*Data for the task*:

Lemma heap_malloc_spec w db db0 L O n :
  dbinv w db L O -> mallocFailed db = false ->
  pStart (lookaside db) = pStart (lookaside db0) -> pEnd (lookaside db) = pEnd (lookaside db0) ->
  db_malloc_post n db0 L O (let '(p, w, db) := db_heap_malloc w db n in (p, w, Some db)).
Proof.
  intros Hd Hf Es Ee. unfold db_heap_malloc. pose proof (malloc_spec w L n (di_w _ _ _ _ Hd)) as HM.
  destruct (sqlite3Malloc w n) as [p w']. destruct HM as [[-> HM]|(Hp & Hnew & s & Hs & HM)].
  - eexists. split; [done|]. split; [done|]. split; [done|]. left. split; [done|]. split; [done|].
    destruct Hd. by split.
  - rewrite (proj2 (Z.eqb_neq p 0)) by done. exists db. split; [done|]. split; [done|]. split; [done|]. right. right.
    split; [done|]. split; [done|].
    assert (dbinv w' db (<[p := s]> L) O) as Hd'.
    { destruct Hd as [A B C]. split; [done|by apply lkinv_insert|done]. }
    split; [|split; [done|by exists s]].
    eapply heap_not_lookaside; [exact Hd'|apply lookup_insert_eq|].
    destruct (lk_buf _ _ _ (di_lk _ _ _ _ Hd)) as [(_ & _ & Hb)|(_ & s2 & Hs2 & _)]; [by left|right].
    congruence.
Qed.

Lemma db_malloc_spec w db L O n :
  dbinv w db L O -> mallocFailed db = false -> db_malloc_post n db L O (sqlite3DbMallocRaw w (Some db) n).
Proof.
  intros Hd Hf. unfold sqlite3DbMallocRaw. rewrite Hf.
  assert (forall k, dbinv w (set_lk db (lk_stat (lookaside db) k)) L O) as Hstat
    by (intros k; destruct Hd as [A B C]; split; [done|by apply lkinv_stat|done]).
  destruct (bEnabled _); [|by apply heap_malloc_spec].
  destruct (Z.ltb_spec (sz (lookaside db)) n); [by apply heap_malloc_spec|].
  destruct (pFree (lookaside db)) as [|p rest] eqn:Efree; [by apply heap_malloc_spec|].
  destruct Hd as [Hw [A B C D E F] G]. rewrite Efree in *.
  apply NoDup_cons in A as [Hni A]. assert (p ∉ O) as HpO by (apply B; by left).
  destruct F as [(? & _)|(Hz & s & Hs & Hend)]; [done|].
  assert (p ∈ p :: rest) as Hin by by left.
  destruct (C p) as [Hp1 Hp2]; [by left|]. destruct E as [E1 E2]. cbn [length] in E2.
  eexists. split; [done|]. split; [done|]. split; [done|]. right. left. split.
  { pose proof (mm_addr _ _ _ _ (wi_mem _ _ Hw) Hs). lia. }
  split; [done|]. split; [|split; [done|split; [lia|]]].
  { unfold isLookaside. cbn. apply andb_true_iff. split; [by apply Z.leb_le|apply Z.ltb_lt; lia]. }
  assert (forall q, q ∈ rest \/ q ∈ {[p]} ∪ O -> q ∈ p :: rest \/ q ∈ O) as Hslot by set_solver.
  split; [done| |done]. split; cbn [lookaside set_lk pFree lk_take sz pStart pEnd nOut].
  - done.
  - intros q Hq. assert (q ∉ O) by (apply B; by right). set_solver.
  - intros q Hq. by apply C, Hslot.
  - intros q r Hq Hr. by apply D; apply Hslot.
  - rewrite swrap_small by (lia || (unfold is_i; lia)). rewrite size_union, size_singleton by set_solver. lia.
  - right. by split; [|exists s].
Qed.

(** Giving back a slot or a heap block. *)
Lemma db_free_slot w db L O p :
  dbinv w db L O -> p ∈ O ->
  exists db', sqlite3DbFree w (Some db) p = (w, Some db') /\ dbinv w db' L (O ∖ {[p]}) /\
    mallocFailed db' = mallocFailed db /\ forall c, isLookaside db' c = isLookaside db c.
Proof.
  intros [Hw [A B C D E F] G] Hp.
  destruct F as [(_ & -> & _)|(Hz & s & Hs & Hend)]; [set_solver|].
  destruct (C p) as [Hp1 Hp2]; [by right|]. pose proof (mm_addr _ _ _ _ (wi_mem _ _ Hw) Hs) as Ha.
  unfold sqlite3DbFree. rewrite (proj2 (Z.eqb_neq p 0)), G by lia.
  assert (isLookaside db p = true) as ->.
  { unfold isLookaside. apply andb_true_iff. split; [by apply Z.leb_le|apply Z.ltb_lt; lia]. }
  eexists. split; [done|]. split; [|by split].
  assert (forall q, q ∈ p :: pFree (lookaside db) \/ q ∈ O ∖ {[p]} -> q ∈ pFree (lookaside db) \/ q ∈ O) as Hslot.
  { intros q [[->|?]%elem_of_cons|?%elem_of_difference]; tauto. }
  assert (size O <> 0%nat) as Hsz.
  { intros E0%size_empty_inv. set_solver. }
  split; [done| |done]. split; cbn [lookaside set_lk pFree lk_give sz pStart pEnd nOut].
  - constructor; [|done]. intros Hin. by apply (B p).
  - intros q [->|Hq]%elem_of_cons; [set_solver|]. specialize (B q Hq). set_solver.
  - intros q Hq. by apply C, Hslot.
  - intros q r Hq Hr. by apply D; apply Hslot.
  - rewrite swrap_small by (lia || (unfold is_i; lia)). cbn [length].
    rewrite size_difference, size_singleton by set_solver. lia.
  - right. by split; [|exists s].
Qed.

Lemma db_free_heap w db L O p s :
  dbinv w db L O -> L !! p = Some s ->
  pEnd (lookaside db) <= pStart (lookaside db) \/ p <> pStart (lookaside db) ->
  sqlite3DbFree w (Some db) p = (sqlite3_free w p, Some db) /\
  dbinv (sqlite3_free w p) db (delete p L) O.
Proof.
  intros Hd HL Hne. pose proof (heap_not_lookaside _ _ _ _ _ _ Hd HL Hne) as Hl.
  destruct Hd as [Hw Hk G]. pose proof (mm_addr _ _ _ _ (wi_mem _ _ Hw) HL).
  unfold sqlite3DbFree. rewrite (proj2 (Z.eqb_neq p 0)), G, Hl by lia. split; [done|].
  split; [by eapply free_spec| |done]. destruct Hk as [A B C D E F]. split; try done.
  destruct F as [?|(Hz & s' & Hs & Hend)]; [by left|right]. split; [done|]. exists s'. split; [|done].
  rewrite lookup_delete_ne; [done|]. destruct Hne; [lia|done].
Qed.

(** The allocation layer keeps its books: [sqlite3Malloc] returns NULL and changes
    nothing, or returns a new block of at least the requested size; in both cases
    SQLITE_STATUS_MEMORY_USED is the number of outstanding bytes and
    SQLITE_STATUS_MALLOC_COUNT the number of outstanding blocks (as 32-bit counters),
    for any low-level allocator that meets the interface. *)
Theorem sqlite3Malloc_correct w L n (Hw : winv w L) :
  let '(p, w') := sqlite3Malloc w n in
  (p = 0 /\ winv w' L) \/
  (p <> 0 /\ L !! p = None /\ exists s, n <= s /\ winv w' (<[p := s]> L)).
Proof. by apply malloc_spec. Qed.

*Task to carry out*:
Within the listing above, work out how many lines contain the string "nOut", and reply with that number only.

*Response for this exercise*:
2